Within four years, the project partners developed a corrosion protection strategy for welds and node structures, which – unlike tubes - cannot be coated using the extrusion technique. Dr. Hans-Jürgen Kocks, who was involved in the project on the side of Salzgitter Mannesmann Line Pipe, explains: "To start with, the component to be coated is shot-blasted to the applicable specification and provided with a primer that matches the PA12 coating. Subsequently, a cold-ground UV-stable PA12 powder is flame-sprayed onto the primer, of course also to tested specifications."



 

Tests on the demonstrator

For verification of the resistance under dynamic loads, especially in the weld areas, a hollow section node in a double-K configuration was chosen as a test specimen. Scaled approximately 1 : 2.5, it was subjected to robustness and fatigue tests. A tangential brace was subjected to sinusoidal oscillations, which created a real mechanical load that acted not only on the steel structure, but also on the coating. No peeling was observed during the fatigue test. In order to document potential progressive damage to the steel structure, more than 80 strain gauges were applied in the weld area, which is particularly susceptible to fatigue.

Positive upshot of the project

"A registered increase – or drop - in strain could have indicated signs of cracking and thus initial damage," is how Mareike Collmann from IWES explained the testing technique. Under the load level defined in the project, there was, however, no abnormality observed in the steel node strructure nor in the coating throughout the duration of the test. "So the efficiency of the new corrosion protection strategy has been successfully proved for large components as well," is Mareike Collmann‘s positive conclusion.

Thomas Elzenbaumer, Regional Sales Manager Structural Tubes Wind Energy Projects at Salzgitter Mannesmann Line Pipe: "With the new corrosion protection strategy, we are putting a tailored, sustainable innovation at our customers‘ disposal.
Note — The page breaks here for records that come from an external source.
(** X8. Adding an attachment under a new id and deleting that id
    again leaves the world exactly as it was. *)
Theorem AddAttachment_DeleteAttachment (path : string) (a : Attachment) (t : Tables)
    (w : World) :
  strings_HasPrefix path "~/" = false ->
  w_fs w !! path = Some (SqliteFile (Some t)) ->
  w_faults w = [] ->
  (forall x, x ∈ attachments t -> ar_id x <> att_ID a) ->
  exists w',
    AddAttachment path a w = (Ok tt, w') /\
    DeleteAttachment path (att_ID a) w' = (Ok tt, w).
Proof.
  intros Hp Hf Hn Hfresh.
  set (t' := mkTables (entries t) (history t) (attachments t ++ [attachment_row a])).
  exists (with_file w path (SqliteFile (Some t'))). split.
  - rewrite AddAttachment_plain by done.
    apply (plain_write_no_fault _ _ t); [done|done|]. by apply insert_attachment_fresh.
  - rewrite (DeleteAttachment_plain path _ t')
      by (try done; unfold with_file; cbn [w_fs]; apply lookup_insert_eq).
    f_equal. unfold t', with_file. cbn [w_fs w_home w_rand w_faults entries history attachments].
    rewrite insert_insert_eq, filter_app, filter_all by done.
    cbn. rewrite decide_False by (intros Hne; by apply Hne).
    rewrite app_nil_r.
    replace (mkTables (entries t) (history t) (attachments t)) with t by (by destruct t).
    rewrite insert_id by done. by destruct w.
Qed.

(** X9. [GetEntryAttachments] returns, with their payload, exactly
    the attachments that [LoadJournal] lists for the entry, in the
    same order; it changes nothing. *)
Theorem GetEntryAttachments_as_listed (path entryID : string) (t : Tables) (w : World) :
  strings_HasPrefix path "~/" = false ->
  w_fs w !! path = Some (SqliteFile (Some t)) ->
  exists l,
    GetEntryAttachments path entryID w = (Ok l, w) /\
    map metadata l = attachments_of t entryID /\
    map att_Data l = map ar_data (filter (fun a => ar_entry_id a = entryID) (attachments t)).
Proof.
  intros Hp Hf. eexists. split; [|split].
  - unfold GetEntryAttachments, openDB. rewrite ExpandPath_plain by done.
    unfold bind at 1, ret at 1. unfold db_Query, bind.
    rewrite (db_conn_present path _ w Hf). reflexivity.
  - unfold attachments_of. rewrite <- list_fmap_compose. apply list_fmap_ext.
    intros i a Ha. apply list_elem_of_lookup_2, list_elem_of_filter in Ha as [Ha _].
    unfold compose, metadata, attachment_of_row. cbn. by rewrite Ha.
  - rewrite <- list_fmap_compose. by apply list_fmap_ext.
Qed.

(** X10. [CreateEmptyJournal] is safe on a store that is there: it
    leaves the world as it was.  At a path with no file it makes a
    database that loads as the empty journal. *)
Theorem CreateEmptyJournal_idempotent (path : string) (w : World) :
  strings_HasPrefix path "~/" = false ->
  w_faults w = [] ->
  (forall t, w_fs w !! path = Some (SqliteFile (Some t)) ->
     CreateEmptyJournal path w = (Ok tt, w)) /\
  (w_fs w !! path = None ->
   exists w',
     CreateEmptyJournal path w = (Ok tt, w') /\
     w_fs w' !! path = Some (SqliteFile (Some emptyTables)) /\
     LoadJournal path w' = (Ok (mkJournal []), w')).
Proof.
  intros Hp Hn. split.
  - intros t Hf. unfold CreateEmptyJournal, openDB. rewrite ExpandPath_plain by done.
    unfold bind at 1, ret at 1.
    rewrite (db_Exec_ok path initSchema (Some t) (Some t) w) by done.
    by rewrite world_insert_id.
  - intros Hf. exists (with_file w path (SqliteFile (Some emptyTables))).
    assert (Hf' : w_fs (with_file w path (SqliteFile (Some emptyTables))) !! path
                  = Some (SqliteFile (Some emptyTables)))
      by (unfold with_file; cbn [w_fs]; apply lookup_insert_eq).
    split; [|split; [done|]].
    + unfold CreateEmptyJournal, openDB. rewrite ExpandPath_plain by done.
      unfold bind at 1, ret at 1. by apply db_Exec_new.
    + unfold LoadJournal, openDB. rewrite ExpandPath_plain by done.
      unfold bind at 1, ret at 1. unfold bind at 1, get_fs at 1. rewrite Hf'.
      unfold bind at 1, ret at 1. unfold db_Query, bind.
      by rewrite (db_conn_present path _ _ Hf').
Qed.

(** X11. What is attached is what is exported: after [AddAttachment]
    under a new id, [ExportAttachment] of that id writes the bytes of
    the attachment to the destination, or into it under the file name
    of the attachment when the destination is a directory, replacing
    whatever file was there. *)
Theorem AddAttachment_ExportAttachment (path dest : string) (a : Attachment) (t : Tables)
    (w : World) :
  let target := match w_fs w !! dest with
                | Some Directory => filepath_Join dest (att_Filename a)
                | _ => dest
                end in
  strings_HasPrefix path "~/" = false ->
  strings_HasPrefix dest "~/" = false ->
  w_fs w !! path = Some (SqliteFile (Some t)) ->
  w_faults w = [] ->
  (forall x, x ∈ attachments t -> ar_id x <> att_ID a) ->
  dest <> path ->
  w_fs w !! target <> Some Directory ->
  exists w' w'',
    AddAttachment path a w = (Ok tt, w') /\
    ExportAttachment path (att_ID a) dest w' = (Ok tt, w'') /\
    w_fs w'' !! target = Some (RawFile (att_Data a)).
Proof.
  intros target Hp Hd Hf Hn Hfresh Hne Hdir.
  destruct (AddAttachment_fresh path a t w Hp Hf Hn Hfresh) as [Ha Hg].
  set (w' := with_file w path
               (SqliteFile (Some (mkTables (entries t) (history t)
                                    (attachments t ++ [attachment_row a]))))) in *.
  assert (Hw' : w' = with_file w path
                  (SqliteFile (Some (mkTables (entries t) (history t)
                                       (attachments t ++ [attachment_row a]))))) by done.
  assert (Hdest : w_fs w' !! dest = w_fs w !! dest).
  { rewrite Hw'. unfold with_file. cbn [w_fs]. by rewrite lookup_insert_ne. }
  exists w', (with_file w' target (RawFile (att_Data a))). split; [done|]. split.
  - unfold ExportAttachment. unfold bind at 1. rewrite Hg.
    rewrite ExpandPath_plain by done. unfold bind at 1, ret at 1.
    unfold bind at 1, get_fs at 1. rewrite Hdest. fold target.
    apply os_WriteFile_no_fault.
    + rewrite Hw'. done.
    + rewrite Hw'. unfold with_file. cbn [w_fs].
      destruct (decide (target = path)) as [->|Htp].
      * by rewrite lookup_insert_eq.
      * by rewrite lookup_insert_ne.
  - unfold with_file. cbn [w_fs]. apply lookup_insert_eq.
Qed.

End PlainAttachments.

(** ** Through the encryption envelope *)

Section SealedStore.
Context {C : GoCrypto} {CS : GoCryptoSpec C} {F : SqliteFormat} {FS : SqliteFormatSpec F}.

Lemma GetAttachmentEncrypted_holds path password attachmentID t w :
  strings_HasPrefix path "~/" = false ->
  store_holds true password (w_fs w !! path) t ->
  GetAttachmentEncrypted path password attachmentID w =
    (select_attachment attachmentID (Ok (Some t)), w).
Proof.
  intros Hp (blob & Hf & Hlen & Hdec). unfold GetAttachmentEncrypted.
  rewrite ExpandPath_plain by done. unfold bind at 1, ret at 1.
  unfold bind at 1, os_ReadFile at 1. rewrite Hf.
  unfold bind, lift. rewrite Hdec. by rewrite conn_of_image.
Qed.

(** X12. The envelope is transparent for reading an attachment:
    [GetAttachmentEncrypted] on a blob that the password opens gives
    what [GetAttachment] gives on a database file with the same
    tables, and leaves the world as it was. *)
Theorem GetAttachmentEncrypted_as_plain (path password id : string) (t : Tables) (w : World)
    (path' : string) (w0 : World) :
  strings_HasPrefix path "~/" = false ->
  strings_HasPrefix path' "~/" = false ->
  store_holds true password (w_fs w !! path) t ->
  store_holds false "" (w_fs w0 !! path') t ->
  exists r,
    GetAttachmentEncrypted path password id w = (r, w) /\
    GetAttachment path' id w0 = (r, w0).
Proof.
  intros Hp Hp' Hh Hh0. exists (select_attachment id (Ok (Some t))). split.
  - by apply GetAttachmentEncrypted_holds.
  - by apply GetAttachment_plain.
Qed.

Lemma DeleteAttachmentEncrypted_holds path password id t w :
  strings_HasPrefix path "~/" = false ->
  store_holds true password (w_fs w !! path) t ->
  w_faults w = [] ->
  (NonceSize <= length (w_rand w))%nat ->
  exists w',
    DeleteAttachmentEncrypted path password id w = (Ok tt, w') /\
    store_holds true password (w_fs w' !! path)
      (mkTables (entries t) (history t)
         (filter (fun a => ar_id a <> id) (attachments t))).
Proof.
  intros Hp Hh Hn Hr. pose proof Hh as (blob & Hf & Hlen & Hdec).
  set (t' := mkTables (entries t) (history t)
               (filter (fun a => ar_id a <> id) (attachments t))).
  set (nonce := take NonceSize (w_rand w)).
  set (blob' := nonce ++ gcm_Seal (deriveKey password) nonce (sqlite_image (Some t'))).
  set (w' := with_file (mkWorld (w_fs w) (w_home w) (drop NonceSize (w_rand w)) (w_faults w))
               path (RawFile blob')).
  exists w'. split.
  - unfold DeleteAttachmentEncrypted. rewrite ExpandPath_plain by done.
    unfold bind at 1, ret at 1. unfold bind at 1, os_ReadFile at 1. rewrite Hf.
    unfold bind at 1, lift at 1. rewrite Hdec. rewrite conn_of_image.
    unfold bind at 1. rewrite exec_no_fault by done. cbn [delete_attachment onTables].
    fold t'. unfold bind at 1. rewrite encrypt_ok by done.
    apply os_WriteFile_no_fault; [done|]. cbn [w_fs]. by rewrite Hf.
  - exists blob'. unfold w', with_file. cbn [w_fs]. rewrite lookup_insert_eq.
    split; [done|]. split.
    + unfold blob', nonce. rewrite length_app, length_take. unfold NonceSize in *. lia.
    + apply decrypt_sealed. unfold nonce. rewrite length_take. lia.
Qed.

(** X13. [DeleteAttachmentEncrypted] on a store that the password
    opens writes a blob that the password opens to the same tables
    without the rows of that id, after which
    [GetAttachmentEncrypted] answers [sql.ErrNoRows] for the id. *)
Theorem DeleteAttachmentEncrypted_removes (path password id : string) (t : Tables)
    (w : World) :
  strings_HasPrefix path "~/" = false ->
  store_holds true password (w_fs w !! path) t ->
  w_faults w = [] ->
  (NonceSize <= length (w_rand w))%nat ->
  exists w',
    DeleteAttachmentEncrypted path password id w = (Ok tt, w') /\
    store_holds true password (w_fs w' !! path)
      (mkTables (entries t) (history t)
         (filter (fun a => ar_id a <> id) (attachments t))) /\
    GetAttachmentEncrypted path password id w' = (Err ErrNoRows, w').
Proof.
  intros Hp Hh Hn Hr.
  destruct (DeleteAttachmentEncrypted_holds path password id t w Hp Hh Hn Hr)
    as (w' & Hd & Hh').
  exists w'. split; [done|]. split; [done|].
  rewrite (GetAttachmentEncrypted_holds path password id _ w' Hp Hh'). f_equal.
  unfold select_attachment. cbn [attachments].
  rewrite find_none; [done|].
  intros x [Hx _]%list_elem_of_filter. by apply bool_decide_eq_false.
Qed.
Within the framework of KOWIND, it has been possible to define the requirements on an extruded PA12 coating in a detailed mill standard, which is now available to our customers as a technical delivery condition, and that constitutes a contractual basis. At the same time, this standard prepares the ground for the certification of this maintenance-free corrosion protection for offshore jacket structures."

 

Fatigue test on a hollow section node: Test set-up on a multi-axial testing machine (span) at the test center for load-bearing structures, Hannover.